遊ぶ時間も頑張れば、今度こそ自由になれる。
「2段階は、1日3時間までって法令で決まってるから」
「そうなんですね……」
なら、バイトが終わった後は帰るしかないのかな。
「明日なら取れるけど――」
「入れてください!」
カウンターに身体を乗り上げるように、唯がモニターの予約画面を見る。
「俺は明日はパスしてください」
佐々木だった。いつの間にか隣にいて、飄々と会話に混ざる。
「あんたはもっと入りなさい」
「だって、俺、ラーメン食ったら、腹下すし」
長い腕で、Tシャツの上から腹部をさする。
「なら行きなさんな」
「大学のツレに行くって約束したから」
「はい、お持ち帰り2人前分ね」
お姉さんが財布からお金を出して、佐々木に渡した。
変なの。おばちゃんもお姉さんも、この人とは話すんだ。
他の合宿生とはあからさまに接触を避けているのに、お土産を頼むなんて親しすぎる気がした。
……、変なの。
嫌な予感がして、めいっぱい予約を入れた唯がカウンターから離れた。送迎バスが到着したのか、待合室に動きがあった。
私も、そろそろバイトに行かなくちゃ。
外に出る流れに合流すると、佐々木までついてきた。
「あのさ、合宿生がいる中、3時間入れて貰えてるってすごいことらしいよ」
「そうなんだ」
なぜ佐々木にそんなことを言われなければいけないのか理解に苦しみながら、唯は決意を新たにする。
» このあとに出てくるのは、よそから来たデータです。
Lemma Scene2D_cleared_id s :
  Scene2D.image s = None -> Scene2D.spots s = None ->
  Scene2D.set_spots None (Scene2D.resetImage s) = s.
Proof. destruct s. simpl. by intros -> ->. Qed.

Lemma Scene3D_cleared_id s :
  Scene3D.geometry s = None -> Scene3D.spots s = None ->
  Scene3D.set_spots None (Scene3D.set_geometry None s) = s.
Proof. destruct s. simpl. by intros -> ->. Qed.

Arguments _cancelTask : simpl never.
Arguments _notify : simpl never.

(** The state after a switch to the 2D mode, to the 3D mode and to the
    undefined mode. *)
Lemma set_mode_2D w :
  _mode w <> MODE_2D ->
  set_mode MODE_2D w =
  publish MODE_CHANGE
    (_cancelTask LOAD_MESH
       (with_scene3d
          (Scene3D.set_spots None (Scene3D.set_geometry None (_scene3d w)))
          (with_currentScene (Some TheScene2D)
             (with_scene2d (Scene2D.set_spots (_spots w) (_scene2d w))
                (with_mode MODE_2D w))))).
Proof.
  intros H. apply Mode_eqb_neq in H. unfold set_mode. rewrite H.
  by rewrite _notify_eq.
Qed.

Lemma set_mode_3D w :
  _mode w <> MODE_3D ->
  set_mode MODE_3D w =
  publish MODE_CHANGE
    (let w1 := _cancelTask LOAD_IMAGE
                 (with_scene2d
                    (Scene2D.set_spots None (Scene2D.resetImage (_scene2d w)))
                    (with_mode MODE_3D w)) in
     with_currentScene (Some TheScene3D)
       (with_scene3d (Scene3D.set_spots (_spots w1) (_scene3d w1)) w1)).
Proof.
  intros H. apply Mode_eqb_neq in H. unfold set_mode. rewrite H.
  rewrite _notify_eq. cbv zeta. cbn [with_mode _mode Mode_eqb].
  set (c := _cancelTask LOAD_IMAGE _).
  assert (Hm : _mode c = MODE_3D) by (subst c; apply _cancelTask_frame).
  rewrite Hm. reflexivity.
Qed.

Lemma set_mode_UNDEFINED w :
  _mode w <> UNDEFINED ->
  set_mode UNDEFINED w =
  publish MODE_CHANGE
    (let w1 := _cancelTask LOAD_IMAGE
                 (with_scene2d
                    (Scene2D.set_spots None (Scene2D.resetImage (_scene2d w)))
                    (with_mode UNDEFINED w)) in
     _cancelTask LOAD_MESH
       (with_scene3d
          (Scene3D.set_spots None (Scene3D.set_geometry None (_scene3d w1)))
          w1)).
Proof.
  intros H. apply Mode_eqb_neq in H. unfold set_mode. rewrite H.
  rewrite _notify_eq. cbv zeta. cbn [with_mode _mode Mode_eqb].
  set (c := _cancelTask LOAD_IMAGE _).
  assert (Hm : _mode c = UNDEFINED) by (subst c; apply _cancelTask_frame).
  rewrite Hm. reflexivity.
Qed.

Lemma _cancelTask_terminated taskType w :
  terminated (_cancelTask taskType w)
  = (terminated w
     ++ match _tasks w !! TaskType.key taskType with
        | Some task => [Task.worker task]
        | None => []
        end)%list.
Proof.
  rewrite _cancelTask_eq. cbv zeta.
  assert (H : terminated (removeTask taskType w)
              = (terminated w
                 ++ match _tasks w !! TaskType.key taskType with
                    | Some task => [Task.worker task]
                    | None => []
                    end)%list).
  { unfold removeTask. destruct (_tasks w !! TaskType.key taskType); [done|].
    by rewrite app_nil_r. }
  destruct (noTasks (removeTask taskType w)); [|done].
  rewrite <- H. unfold drained. destruct (noTasks _ && _); [|done].
  unfold startWorker. done.
Qed.

Lemma no_tasks_events (b : bool) :
  Forall (fun e => e = NO_TASKS) (if b then [NO_TASKS] else []).
Proof. destruct b; repeat constructor. Qed.

Ltac cancel_facts c :=
  let Hm := fresh "Hm" in
  let H2 := fresh "H2d" in
  let H3 := fresh "H3d" in
  let Hc := fresh "Hcur" in
  let Hd := fresh "Hdata" in
  match eval unfold c in c with
  | _cancelTask ?k ?x =>
      destruct (_cancelTask_frame k x) as (Hm & H2 & H3 & Hc & Hd);
      fold c in Hm, H2, H3, Hc, Hd;
      unfold sameData in Hd; cbn in Hm, H2, H3, Hc, Hd
  end.

Lemma _cancelTask_lookup_self taskType w :
  TaskType.key taskType <> "load-settings" ->
  _tasks (_cancelTask taskType w) !! TaskType.key taskType = None.
Proof. intros H. rewrite _cancelTask_lookup by done. apply lookup_delete_eq. Qed.

Lemma _cancelTask_lookup_other taskType w key :
  key <> "load-settings" -> key <> TaskType.key taskType ->
  _tasks (_cancelTask taskType w) !! key = _tasks w !! key.
Proof.
  intros H1 H2. rewrite _cancelTask_lookup by done. by apply lookup_delete_ne.
Qed.

Lemma _cancelTask_terminates taskType w task :
  _tasks w !! TaskType.key taskType = Some task ->
  In (Task.worker task) (terminated (_cancelTask taskType w)).
Proof.
  intros H. rewrite _cancelTask_terminated, H. apply in_or_app. right. by left.
Qed.

Lemma _cancelTask_terminated_mono taskType w x :
  In x (terminated w) -> In x (terminated (_cancelTask taskType w)).
Proof.
  intros H. rewrite _cancelTask_terminated. apply in_or_app. by left.
Qed.

(** C7: switching the mode.  Assigning the current mode changes
    nothing.  Any other assignment clears what the modes other than the
    new one own and cancels their load, hands the spots of the
    workspace to the scene of the new mode, touches nothing else of the
    scenes or the data, and publishes mode-change once, as its last
    step; the only events before it are the no-tasks signals of the
    cancels. *)
Theorem C7_mode_switch :
  (forall w, set_mode (_mode w) w = w)
  /\ (forall w value,
        _mode w <> value ->
        let w' := set_mode value w in
        _mode w' = value
        /\ (value <> MODE_2D ->
            cleared2D w'
            /\ forall task,
                 _tasks w !! "load-image" = Some task ->
                 In (Task.worker task) (terminated w'))
        /\ (value <> MODE_3D ->
            cleared3D w'
            /\ forall task,
                 _tasks w !! "load-mesh" = Some task ->
                 In (Task.worker task) (terminated w'))
        /\ (value = MODE_2D ->
            Scene2D.spots (_scene2d w') = _spots w
            /\ Scene2D.image (_scene2d w') = Scene2D.image (_scene2d w)
            /\ _currentScene w' = Some TheScene2D)
        /\ (value = MODE_3D ->
            Scene3D.spots (_scene3d w') = _spots w
            /\ Scene3D.geometry (_scene3d w') = Scene3D.geometry (_scene3d w)
            /\ _currentScene w' = Some TheScene3D)
        /\ (_mode w <> MODE_2D -> value <> MODE_2D -> cleared2D w ->
            _scene2d w' = _scene2d w)
        /\ (_mode w <> MODE_3D -> value <> MODE_3D -> cleared3D w ->
            _scene3d w' = _scene3d w)
        /\ sameData w w'
        /\ (exists before,
              published w' = (published w ++ before ++ [MODE_CHANGE])%list
              /\ Forall (fun e => e = NO_TASKS) before)
        /\ exists final, w' = publish MODE_CHANGE final).
Proof.
  split.
  - intros w. unfold set_mode.
    by rewrite (proj2 (Mode_eqb_eq (_mode w) (_mode w)) eq_refl).
  - intros w value Hne w'. subst w'. destruct value.
    + (* to the undefined mode *)
      rewrite (set_mode_UNDEFINED w Hne). cbv zeta.
      set (x1 := with_scene2d _ _).
      set (c1 := _cancelTask LOAD_IMAGE x1).
      set (x2 := with_scene3d _ c1).
      set (c2 := _cancelTask LOAD_MESH x2).
      cancel_facts c1. cancel_facts c2.
      split; [simpl; congruence|].
      split.
      { intros _. split.
        - unfold cleared2D. simpl. rewrite H2d0, H2d. repeat split.
          subst c2. rewrite _cancelTask_lookup_other by done.
          subst x2 c1. simpl. by apply _cancelTask_lookup_self.
        - intros task Ht. simpl. subst c2. apply _cancelTask_terminated_mono.
          subst x2. simpl. subst c1. by apply _cancelTask_terminates. }
      split.
      { intros _. split.
        - unfold cleared3D. simpl. rewrite H3d0. repeat split.
          subst c2. by apply _cancelTask_lookup_self.
        - intros task Ht. simpl. subst c2. apply _cancelTask_terminates.
          subst x2 c1. simpl. by rewrite _cancelTask_lookup_other. }
      split; [done|]. split; [done|].
      split.
      { intros _ _ (Hi & Hs & _). simpl. rewrite H2d0, H2d.
        by apply Scene2D_cleared_id. }
      split.
      { intros _ _ (Hg & Hs & _). simpl. rewrite H3d0, H3d.
        by apply Scene3D_cleared_id. }
      split.
      { unfold sameData. simpl. intuition congruence. }
      split; [|by eexists].
      exists ((if noTasks (removeTask LOAD_IMAGE x1) then [NO_TASKS] else [])
              ++ (if noTasks (removeTask LOAD_MESH x2) then [NO_TASKS] else []))%list.
      split.
      * simpl. subst c2. rewrite _cancelTask_published. subst x2. simpl.
        subst c1. rewrite _cancelTask_published. subst x1. simpl.
        by rewrite <- !app_assoc.
      * apply Forall_app. split; apply no_tasks_events.
    + (* to the 2D mode *)
      rewrite (set_mode_2D w Hne).
      set (x := with_scene3d _ _).
      set (c := _cancelTask LOAD_MESH x).
      cancel_facts c.
      split; [simpl; congruence|].
      split; [done|].
      split.
      { intros _. split.
        - unfold cleared3D. simpl. rewrite H3d. repeat split.
          subst c. by apply _cancelTask_lookup_self.
        - intros task Ht. simpl. subst c. by apply _cancelTask_terminates. }
      split.
      { intros _. simpl. rewrite H2d, Hcur. done. }
      split; [done|]. split; [done|].
      split.
      { intros _ _ (Hg & Hs & _). simpl. rewrite H3d.
        by apply Scene3D_cleared_id. }
      split.
      { unfold sameData. simpl. intuition congruence. }
      split; [|by eexists].
      exists (if noTasks (removeTask LOAD_MESH x) then [NO_TASKS] else []).
      split.
      * simpl. subst c. rewrite _cancelTask_published. subst x. simpl.
        by rewrite <- !app_assoc.
      * apply no_tasks_events.
    + (* to the 3D mode *)
      rewrite (set_mode_3D w Hne). cbv zeta.
      set (x := with_scene2d _ _).
      set (c := _cancelTask LOAD_IMAGE x).
      cancel_facts c.
      split; [simpl; congruence|].
      split.
      { intros _. split.
        - unfold cleared2D. simpl. rewrite H2d. repeat split.
          subst c. by apply _cancelTask_lookup_self.
        - intros task Ht. simpl. subst c. by apply _cancelTask_terminates. }
      split; [done|]. split; [done|].
      split.
      { intros _. simpl. rewrite H3d. destruct Hdata as (-> & _). done. }
      split.
      { intros _ _ (Hi & Hs & _). simpl. rewrite H2d.
        by apply Scene2D_cleared_id. }
      split; [done|].
      split.
      { unfold sameData. simpl. intuition congruence. }
      split; [|by eexists].
      exists (if noTasks (removeTask LOAD_IMAGE x) then [NO_TASKS] else []).
      split.
      * simpl. subst c. rewrite _cancelTask_published. subst x. simpl.
        by rewrite <- !app_assoc.
      * apply no_tasks_events.
Qed.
おばちゃんは、宣言通り、私に最速で取らせてくれるんだ。
なら、やっぱり、私は私のするべきことをしなくちゃ。
ゆるパーマが、ふわふわ揺れる。
夏でも、佐々木とか合宿生は汗をかいたりしないんだろう。
唯が見ているのに気が付いて、佐々木が微笑んだ。
もし、誘われたら、キッパリ断るんだ。
それどころじゃありませんって。
唯は、送迎バスに乗り込まずに脇の道に逸れた。
「バイトがんばってね」
振り返ると、佐々木が長い手を小さく振っている。送迎バスは、佐々木を乗せると出発した。
唯を追い越して、中島教習所から出ていく。
佐々木は、隣にいた人と話はじめていた。
あの軽さ、たぶん都会の大学に行ってるんだろうな。
お得な合宿免許で、ご当地グルメを楽しむ。
免許が取れたら、私の世界も広がるのかな。
私の免許は、まだ“仮”だけど。